同じスペイン料理で組むなら、前菜は冷たいガスパチョ、卵料理を少し足すならトルティージャ・エスパニョーラが合います。重い料理を重ねすぎたくない日は、フィデウアやパエリアではなく、酸味のあるサラダを先に置く方が食卓が楽になります。
保存は冷蔵で3日、冷凍で3週間を目安にします。粗熱を20分ほど取り、浅い容器へ移してから冷蔵してください。大鍋ごと冷蔵すると中心が冷えにくく、翌日の味も重くなります。温め直しは小鍋に食べる分だけ移し、水大さじ2を足して弱火で8分から10分。電子レンジなら600Wで2分温め、一度混ぜずに器を揺らしてから、さらに1分温めます。

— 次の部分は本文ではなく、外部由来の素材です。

(** macOS selects the signing identity by the same rule as the file store:
    on identities with the same thumbprints both searches stop at the same
    one, or both find none. *)
Lemma mac_selection_is_file_store_selection `{Keychain} `{Unicode} `{Crypto} target l :
  find_identity target (as_file <$> l) = as_file <$> mac_find target l.
Proof. apply mac_find_as_file. Qed.

(** C24: the parser of [sc_auth identities] understands what it is meant to
    read: of a printed list of smart cards it keeps, for each upper-cased hash,
    the last identity printed with that hash, with its subject and the name of
    the card it is printed under, and nothing else. *)
Theorem sc_auth_round_trip `{Unicode} gs h :
  Forall sc_group_wf gs →
  parse_sc_auth (render_sc_auth gs) !! h =
    snd <$> find_first (λ e, bool_decide (fst e = h)) (reverse (concat (sc_entries <$> gs))).
Proof.
  intros Hgs. rewrite parse_render, foldl_insert_pair by done.
  destruct (find_first _ _); [done|apply lookup_empty].
Qed.

Definition sample_groups : list sc_group :=
  [{| g_card := ["Yubi"; "Key"]; g_paired := false;
      g_identities := [("00aa00aa00aa00aa00aa00aa00aa00aa00aa00aa", ["CN=a"; "b"])] |};
   {| g_card := ["Other"]; g_paired := true;
      g_identities := [("11bb11bb11bb11bb11bb11bb11bb11bb11bb11bb", [])] |}].

Lemma sc_auth_round_trip_witness :
  let U := sample_unicode in
  SmartCard <$> parse_sc_auth (render_sc_auth sample_groups)
    !! "00AA00AA00AA00AA00AA00AA00AA00AA00AA00AA" = Some "Yubi Key".
Proof.
  intros U. rewrite (sc_auth_round_trip sample_groups).
  - vm_compute. reflexivity.
  - apply (bool_decide_eq_true_1 (Forall sc_group_wf sample_groups)). vm_compute. reflexivity.
Defined.

(** What macOS reports of a certificate: its thumbprint is the SHA-1 of
    its bytes and in normal form, and it is flagged as a hardware key exactly
    when [sc_auth] lists that thumbprint, under the card's name, or
    "CryptoTokenKit" for a card without one; any other certificate is under
    "macOS Keychain". *)
Lemma mac_listing_providers `{Keychain} `{Unicode} `{Crypto} certs c :
  mac_ListCertificates = Ret certs → c ∈ certs →
  Thumbprint c = ToUpper (hex_EncodeToString (sha1_Sum (CertificateDER c))) ∧
  NormalizeThumbprint (Thumbprint c) = Thumbprint c ∧
  match parseSCAuthIdentities ≫= λ m, m !! Thumbprint c with
  | Some sc => IsTPM c = true ∧ ProviderName c ≠ "" ∧
      (SmartCard sc = "" ∧ ProviderName c = "CryptoTokenKit" ∨ ProviderName c = SmartCard sc)
  | None => IsTPM c = false ∧ ProviderName c = "macOS Keychain"
  end.
Proof.
  unfold mac_ListCertificates. intros Hl Hc. go_inv. subst.
  apply list_elem_of_fmap in Hc as (i & -> & Hi).
  destruct (get_identities_elem_of _ _ ltac:(eassumption) Hi) as (item & _ & Hitem).
  apply mac_identity_info in Hitem as (Hder & _ & Hs1 & _ & Ht & Hp).
  rewrite Ht, Hder, Hs1 in *. split; [done|]. split; [apply upper_hex_normal|].
  unfold mac_provider in Hp. destruct (_ ≫= _) as [sc|]; injection Hp as -> ->; [|done].
  case_bool_decide; auto.
Qed.

Lemma mac_listing_providers_witness :
  let K := sample_keychain in let U := sample_unicode in let C := sample_crypto in
  ∃ c, IsTPM c = true ∧ ProviderName c = "My Card" ∧
    NormalizeThumbprint (Thumbprint c) = Thumbprint c.
Proof.
  intros K U C.
  destruct mac_ListCertificates as [certs| |] eqn:E; [|vm_compute in E; discriminate..].
  destruct certs as [|c certs]; [vm_compute in E; discriminate|].
  pose proof (@mac_listing_providers K U C _ c E ltac:(left)) as (_ & Hn & _).
  exists c. split; [|split; [|exact Hn]]; vm_compute in E; injection E as <- _; reflexivity.
Defined.

(** A certificate that no identity's thumbprint starts with is not listed. *)
Lemma mac_not_listed `{Keychain} `{Unicode} `{Crypto} tp ids :
  getMacIdentitiesInternal = Ret ids →
  Forall (λ i, mac_matches_prefix (cleanThumbprint tp) i = false) ids →
  tp ∉ (Thumbprint <$> (mac_info <$> ids)).
Proof.
  intros Hids Hall (c & -> & (i & -> & Hi)%list_elem_of_fmap)%list_elem_of_fmap.
  destruct (get_identities_elem_of _ _ Hids Hi) as (item & _ & Hinfo).
  apply mac_identity_info in Hinfo as (_ & _ & _ & _ & Ht & _).
  rewrite Forall_forall in Hall. specialize (Hall i Hi). unfold mac_matches_prefix in Hall.
  by rewrite Ht, prefix_refl in Hall.
Qed.

(** C25: on macOS a configured certificate directory reaches only
    [ListCertificatesByProvider].  A certificate it lists is one of the
    directory; unless an identity of the keychain has its thumbprint,
    [ListCertificates] does not list it and [SignHash] answers that it is not
    found, although the Linux server over the same directory always finds it. *)
Theorem mac_cert_dir_not_signable `{Keychain} `{Unicode} `{Crypto} `{!HashLaws}
    s p listed c ids d h pad :
  reachable s → CertDir s ≠ "" →
  ListCertificatesByProvider s p = Ret listed → c ∈ listed →
  getMacIdentitiesInternal = Ret ids →
  Forall (λ i, mac_matches_prefix (cleanThumbprint (Thumbprint c)) i = false) ids →
  DigestSize h = Ret (Z.of_nat (length d)) →
  c ∈ (info <$> fileStore s) ∧
  (∃ certs, ListCertificates s = Ret certs ∧ Thumbprint c ∉ (Thumbprint <$> certs)) ∧
  SignHash s (Thumbprint c) d h pad = Fail ErrCertificateNotFound ∧
  ∀ rnd, SignHash (s, rnd) (Thumbprint c) d h pad ≠ Fail ErrCertificateNotFound.
Proof.
  intros Hre Hdir Hl Hc Hids Hall Hd. simpl in Hl |- *. unfold mac_ListCertificatesByProvider in Hl.
  rewrite bool_decide_eq_false_2 in Hl by done. injection Hl as <-.
  apply list_elem_of_filter in Hc as [_ Hc]. split; [done|]. split; [|split].
  - unfold mac_ListCertificates. rewrite Hids. eexists. split; [reflexivity|]. by apply mac_not_listed.
  - unfold mac_SignHash. rewrite Hd. simpl. rewrite Z.eqb_refl, Hids. simpl. by rewrite mac_find_None.
  - intros rnd. assert (store_ok s) as Hs by (clear -Hre; induction Hre; auto with golib).
    assert (Linux.ListCertificates s = Ret (info <$> fileStore s)) as Hlin.
    { unfold Linux.ListCertificates. by rewrite bool_decide_eq_false_2. }
    destruct (listed_certificate_is_selected s c _ Hs Hlin Hc) as (f & _ & _ & Hf).
    unfold Linux.SignHash. rewrite bool_decide_eq_false_2 by done. apply Hf.
Qed.

Lemma mac_cert_dir_not_signable_witness :
  let K := sample_keychain in let U := sample_unicode in let C := sample_crypto in
  ∃ listed c certs, ListCertificatesByProvider sample_store "" = Ret listed ∧ c ∈ listed ∧
    ListCertificates sample_store = Ret certs ∧ length certs = 2%nat ∧
    (Thumbprint c ∉ (Thumbprint <$> certs)) ∧
    SignHash sample_store (Thumbprint c) sample_digest 1 1 = Fail ErrCertificateNotFound.
Proof.
  intros K U C.
  destruct (ListCertificatesByProvider sample_store "") as [[|c l]| |] eqn:E;
    [vm_compute in E; discriminate| |vm_compute in E; discriminate..].
  assert (reachable sample_store) as Hre
    by (apply (@reach_SetCertDir sample_unicode sample_crypto), reach_init).
  destruct getMacIdentitiesInternal as [ids| |] eqn:Hids; [|vm_compute in Hids; discriminate..].
  destruct (@mac_cert_dir_not_signable K U C sample_hash_laws sample_store "" (c :: l) c ids
    sample_digest 1 1 Hre ltac:(vm_compute; discriminate) E ltac:(left) Hids) as
    (_ & (certs & Hcerts & Hn) & Hs & _); [|reflexivity|].
  - vm_compute in E. injection E as <- _. vm_compute in Hids. injection Hids as <-.
    repeat constructor.
  - exists (c :: l), c, certs. split_and!; [reflexivity|left|exact Hcerts| |exact Hn|exact Hs].
    vm_compute in Hcerts. by injection Hcerts as <-.
Defined.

翌日は、煮汁を少し伸ばしてスープにしてもいいです。豆が崩れている場合は、パンにのせて食べるほうが向きます。チョリソが余ったら刻み、卵と一緒に焼いてトルティージャ風にすると、翌朝の食卓へつながります。
よくある質問
Q1. 水煮缶だけで作れますか?
作れます。水煮白いんげん豆800gを使い、煮込み時間は45分前後にします。最初から肉と一緒に長く煮ると豆が崩れるので、肉、玉ねぎ、にんにくを30分煮てから水煮豆を入れ、弱火で15分なじませます。乾燥豆より軽く仕上がりますが、平日の再現には十分です。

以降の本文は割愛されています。